Prediction of pharmacokinetic/pharmacodynamic properties of aldosterone synthase inhibitors at drug discovery stage using an artificial intelligence-physiologically based pharmacokinetic model

Mengjun Zhang¹Keheng Wu²Sihui Long¹Xiong Jin¹Bo Liu^3*

• ¹Wuhan Institute of Technology, Wuhan, China
• ²Yinghan Pharmaceutical Technology Co., Ltd, Shanghai, Shanghai Municipality, China
• ³School of Chemistry and Chemical Engineering, Shanghai University of Engineering Sciences, Shanghai, China

The objective of this study is to develop an artificial intelligence-physiologically based pharmacokinetic (AI-PBPK) model to predict the pharmacokinetic (PK) and pharmacodynamic (PD) properties of aldosterone synthase inhibitors (ASIs), enabling selection of the right candidate with high potency and good selectivity at the drug discovery stage. On a web-based platform, an AI-PBPK model, integrating machine learning and a classical PBPK model for the PK simulation of ASIs, was developed. Baxdrostat, with the most clinical data available, was selected as the model compound.
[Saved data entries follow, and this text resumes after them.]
(* ===== verification/Prelude.v ===== *)
(** Verification of FastMCP Rust: the components that decide what the program
    accepts, stores, limits and forgets.

    * The program

    FastMCP is a framework for Model Context Protocol servers and clients.  Bytes
    arrive through a transport; [codec.rs] cuts them into newline-terminated
    frames and admits each frame with a bounded JSON scanner; [jsonrpc.rs] scans
    it a second time before typed decoding, identifies requests and answers
    malformed input.  Tool parameters travel in HTTP headers beside the body
    ([http_headers.rs]), and resources are named by URI templates that are expanded
    by one side and matched by the other ([uri_template.rs]).  On the server,
    middlewares such as the rate limiters of [rate_limiting.rs] and the response
    cache of [caching.rs] decide whether a request is handled; the cache keeps
    sessions apart by the revision of their state ([state.rs]).  The core crate
    admits work against limits that cannot be loosened ([lib.rs]) and keeps the
    records, quotas and revalidations of one principal out of reach of another
    ([partition.rs]), whose identity is made of the facts a provider verified
    ([ingress.rs]).  [docket.rs] queues tasks, and [event_store.rs] keeps the events
    of a stream so that a client that reconnects can replay them.  On the client, [sse.rs] cuts a response stream into
    messages and [cache.rs] keeps results for as long as the server says.

    * Files and the code they model (paths under crates/)

    - [Prelude]: machine integers ([u64], [usize], saturating and checked
      arithmetic), the state and error monad [M] of the operations (results
      [Ok], [Err], [Panic] and [OutOfFuel], so that a panic or exhausted fuel is
      a value a theorem has to exclude), its weakest preconditions and tactics.
    - [Sink]: the two bounded [io::Write] implementations behind one class.
    - [EventStore], with [EventStoreCorrect], [EventStoreTheorems],
      [EventStoreExamples]:
      fastmcp-transport/src/event_store.rs, every operation.
    - [Utf8], [JsonGrammar], [JsonLex], [JsonFacts]: UTF-8, and the
      RFC 8259 grammar as inductive relations between bytes and trees, the
      reference both scanners are measured against.
    - [Scanner]: the primitives the two scanners have in common, over the class
      [Cursor].
    - [JsonAdmission] (definitions), [JsonAdmissionSound], [JsonAdmissionTheorems]:
      [JsonAdmission] of fastmcp-transport/src/codec.rs.
    - [RawJson] (module [Raw]), [RawJsonSim], [RawJsonTheorems]:
      [RawJsonScanner], [admit_raw_json_document] and the path redaction of
      fastmcp-protocol/src/jsonrpc.rs.
    - [RequestId], [RequestIdTheorems], [JsonRpc]: identifiers, their
      correlation, message validation and the disposition of malformed input of
      the same file.
    - [Codec], [CodecAdmission], [CodecFraming], [CodecRoundTrip]: frames and
      framing of fastmcp-transport/src/codec.rs.
    - [RateLimit], [PartitionStoreFacts]: the keys, the errors and the partition
      store of fastmcp-server/src/rate_limiting.rs (with the parts of
      fastmcp-core/src/error.rs, fastmcp-core/src/crypto.rs and
      fastmcp-server/src/middleware.rs they use); [SlidingWindow],
      [SlidingWindowTheorems], [SlidingMiddleware]: the sliding-window limiter and
      its middleware; [Float64]: binary64; [TokenBucket],
      [TokenBucketRate], [TokenMiddleware], [TokenMiddlewareTheorems]: the token
      bucket and its middleware.
    - [SseParser] (module [Sse]), [SseDecode], [SseTheorems]:
      fastmcp-client/src/sse.rs.
    - [ClientCache], [ClientCacheTheorems]:
      fastmcp-client/src/cache.rs, with the time-to-live conversion of
      fastmcp-protocol/src/result.rs and the result and notification kinds of
      fastmcp-protocol/src/messages.rs.
    - [DocketQueue] (module [Docket]), [DocketFormat], [DocketFacts],
      [DocketSystem], [DocketTheorems], [DocketWorker], [DocketLocks]:
      fastmcp-server/src/docket.rs, the in-memory task queue with its client and
      worker (the task states are those of fastmcp-protocol/src/types.rs).
    - [HttpHeaders] (module [Headers]), [HttpHeaderValues], [HttpHeaderIntegers],
      [HttpHeaderPlans], [HttpHeaderMirrors], [HttpHeaderSchemas]:
      fastmcp-protocol/src/http_headers.rs, the encoding of values, the plans
      compiled from schemas, the projection of arguments to headers and their
      validation against a body.
    - [UriTemplate] (module [Template]), [UriTemplateParse], [UriTemplateExpand],
      [UriTemplateRoundTrip]:
      fastmcp-protocol/src/uri_template.rs.
    - [SessionState] (module [Session]): fastmcp-core/src/state.rs.
    - [ResponseCache] (module [RCache]): the bounded writer, the keys and the
      least-recently-used store of fastmcp-server/src/caching.rs, with the integers
      of fastmcp-protocol/src/common_types.rs; [ResponseMiddleware] (module
      [RMiddleware]): its policies, partitions and handlers, with what they read of
      fastmcp-core/src/context.rs and auth.rs; [ResponseCacheFacts],
      [ResponseIsolation]: the proofs.
    - [Duration] (module [Durations]): fastmcp-core/src/duration.rs.
    - [AbsoluteUri] (module [Ipv6], the parser of IPv6 addresses of the standard
      library, and module [Uri]), [AbsoluteUriTheorems]: the absolute URIs of
      fastmcp-core/src/uri.rs.
    - [CoreLimits] (modules [Limits], with [Builder], [SealedKeys], [Admission] and
      [Exchange]), [CoreLimitsTheorems]: the module [limits] of
      fastmcp-core/src/lib.rs: the catalog of limits, the digests of admission
      keys, the admission controller and the budget of a logical exchange.
    - [SecurityPartition] (module [Partition]), [SecurityPartitionTheorems],
      [SecurityPartitionBooks]: fastmcp-core/src/partition.rs.
    - [Ingress], [IngressTheorems]: fastmcp-core/src/ingress.rs, with the keyed hash
      of fastmcp-core/src/crypto.rs.
    - [JsonExamples], [CodecExamples], [RateLimitExamples], [SseExamples],
      [ClientCacheExamples], [DocketExamples], [HttpHeaderExamples],
      [UriTemplateExamples], [ResponseExamples]: closed runs, and the properties at
      them.

    A struct is a [Record] with the names of its fields, an enum an
    [Inductive] with the names of its variants, a method a definition with its
    name (with the type's name in front where two types share it); loops have
    definitions of their own.

    * What the theorems show

    - JSON admission: each scanner accepts exactly the documents of the grammar
      within its limits, without duplicate names, and describes them truthfully;
      the two agree but for byte-order marks and the required shape; error paths
      disclose no unbounded or unescaped text.
    - Framing: [decode] refines reading the stream line by line, chunk
      boundaries are irrelevant, memory is bounded, and of messages that serde
      writes and reads back, another codec decodes what one has encoded exactly
      when its admission accepts it.
    - Identifiers: two identifiers correlate exactly when they denote the same
      integer or string; malformed input is answered only at server ingress.
    - Event store: every reachable store is within all its limits, events are
      identified by their ids, and storing, paging and expiring events are exact
      functions of the list of events.
    - Rate limiting: the sliding window decides by exact counting and never
      admits more than its maximum in a window; the token bucket never admits
      more than capacity plus rate times time, with the rounding of [f64] bounded
      explicitly; a middleware keeps to these bounds for the limiters of a key
      across evictions and for the overflow limiter, so a key altogether to twice
      the bound; neither middleware trips an assertion of the partition store.
    - Event-stream parser: fed in any chunks it dispatches the messages of the
      whole stream, refuses a stream at the byte that first breaks a limit, with
      that limit, and holds a bounded buffer.
    - Client cache: budgets, exact byte accounting, insertion and lookup, and the
      fencing of fetches that an invalidation overtook.
    - Docket: over every interleaving of clients, workers and timeouts, attempts
      are bounded, no task that its submission has queued is lost and claims follow
      priority and the order of queueing until a task is retried; a worker alone
      works the queue off; which pairs of operations can block each other for ever
      on the two locks.
    - Parameter headers: values survive encoding, decoding panics on exactly one
      text, a plan binds exactly the annotated parameters, what one side projects
      the other accepts, and a body is accepted exactly when its headers mirror it.
    - URI templates: parsing accepts exactly the printed forms of well-formed
      templates; expansion is that of RFC 6570, written apart from the code, within
      the limits and but for two points on exploded pairs where the code departs
      from its appendix A; matching inverts expansion for the templates and values
      it is promised for.
    - Session state: equal admission revisions mean equal contents, over any
      mutations through any handle.
    - Response cache: the store refines a list in order of use; with other threads
      between any two steps, a cached answer only reaches the session revision and
      identity it was stored for, or SHA-256 has a collision, and is only stored
      while its session is at the admitted revision and its request live; an
      invalidation removes every page of a result set and nothing else.
    - Durations: the parser accepts exactly the sequences of numbers with units
      whose sum is positive and fits 64 bits, white space inside numbers included.
    - Absolute URIs: admission accepts exactly the URIs of RFC 3986 within the limit,
      reads their components as the grammar does, and its errors name the byte they
      are about.
    - Limits: over every interleaving of operations on clones and handles, an
      admission controller answers as a ledger of charges and its counters are the
      sums of what is held; an exchange budget admits exactly what its limits,
      deadline and context allow; validation accepts exactly the documented bounds,
      and the meet of two snapshots admits what both admit.
    - Security partitions: a lookup finds exactly what was last stored under the
      facts and owner of the caller, or SHA-256 has collided; quota, flights and
      replays are decided by the books of what is held; any minute holds fewer than
      twice the configured attempts, when their clock readings are in order; which
      keys panic on the bound of the hash.
    - Ingress: verified facts are admitted exactly within their bounds, and the
      identity of a descriptor tells all of them, with the claims as a set; which
      admitted facts make its derivation panic; a sealed reference is verified by
      what was sealed and by nothing else, or the keyed hash has collided.

    * Bounds, fuel and parameters

    Loops that are not structural take fuel, and the theorems prove that the
    amount the definitions pass is enough: the scanners get three units per byte
    and a constant (each call of a parsing function that does not consume a byte
    is followed by one that does), string and frame loops the number of bytes
    left and one, lossy decoding the length of its input, the eviction loops the
    number of entries and one, the walk over a JSON value the number of nodes it
    admits and one.  [usize] has 64 bits.

    An operation that reads a clock takes the reading as an argument: one reading
    per operation of the event store, a monotone sequence of readings in the
    sliding window; the token-bucket middleware handles requests in the order of
    the instants they sampled, over less than 2^64 seconds.  The steps of the docket
    are its critical sections, which are whole operations but for a submission: it
    draws its number from an atomic counter, records its task and queues it in three
    steps.  There are fewer than 2^64 submissions and less than 2^31 retries of a
    task; the loop of its worker is a function of what each turn observes.  The handlers of the response cache run among other threads, whose
    steps are arbitrary but for keeping the cache sound ([rely] of
    [ResponseIsolation]); an operation of its store reads the clock once, where the
    code reads it for each entry it may evict, and the allocator is a function of
    the size asked for, so that what it grants once it grants again.  A finite [f64] is the integer it is a multiple of 2^-1074
    by.  Admission and partition controllers are followed for up to 2^64 - 2 and
    2^64 - 1 operations, after which their identifiers run out; what a context
    reports at a check of an exchange budget is an argument of the check.
    Code outside the repository is a parameter with its documented behaviour as
    hypotheses: typed decoding and encoding of [serde_json] (class [Serde] and the
    encoders; they stand for the derived and hand-written implementations of
    [Deserialize] and [Serialize] of the messages too, but for those of identifiers,
    which are modelled), SHA-256, HMAC, the
    iteration order of hash maps, the client-id extractor, the bytes a result
    encodes to, the timestamps of [chrono], the handlers of a worker, the base64
    engine, the schema engine, the allocator, the last instant of the clock.

    * Not modelled

    Mutexes, but for the locks of the docket (an operation runs to its end under
    its lock) and the accesses of the response cache; locks poisoned by a panic of
    another thread; logging, the Redis backend of the docket but for its pure
    helpers, the derives of serde and the raw-parameter sidecars of jsonrpc.rs; the
    socket and process I/O of the transports, server and client; OAuth and OIDC,
    which rest on cryptography and HTTP outside the repository; the attribute
    macros, the console and the command line.  The router, the sessions, the proxy
    and the task manager of the server and the connections of the client are
    asynchronous code over the runtime crate, with user handlers in between; the
    canonical URLs of the core crate are those of the url crate. *)
From stdpp Require Import base list gmap strings sorting.
From Stdlib Require Import ZArith Lia.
Following calibration and validation using published data, the model was applied to estimate the PK parameters of Baxdrostat, Dexfadrostat, Lorundrostat, BI689648, and the 11β-hydroxylase inhibitor LCI699. The PD of all five compounds was predicted based on plasma free drug concentrations. The results demonstrated that the PK/PD properties of an ASI could be inferred from its structural formula within a certain error range, providing a reference for early ASI lead compounds screening and optimization. Further validation and refinement of this model will enhance its predictive accuracy and expand its application in drug discovery.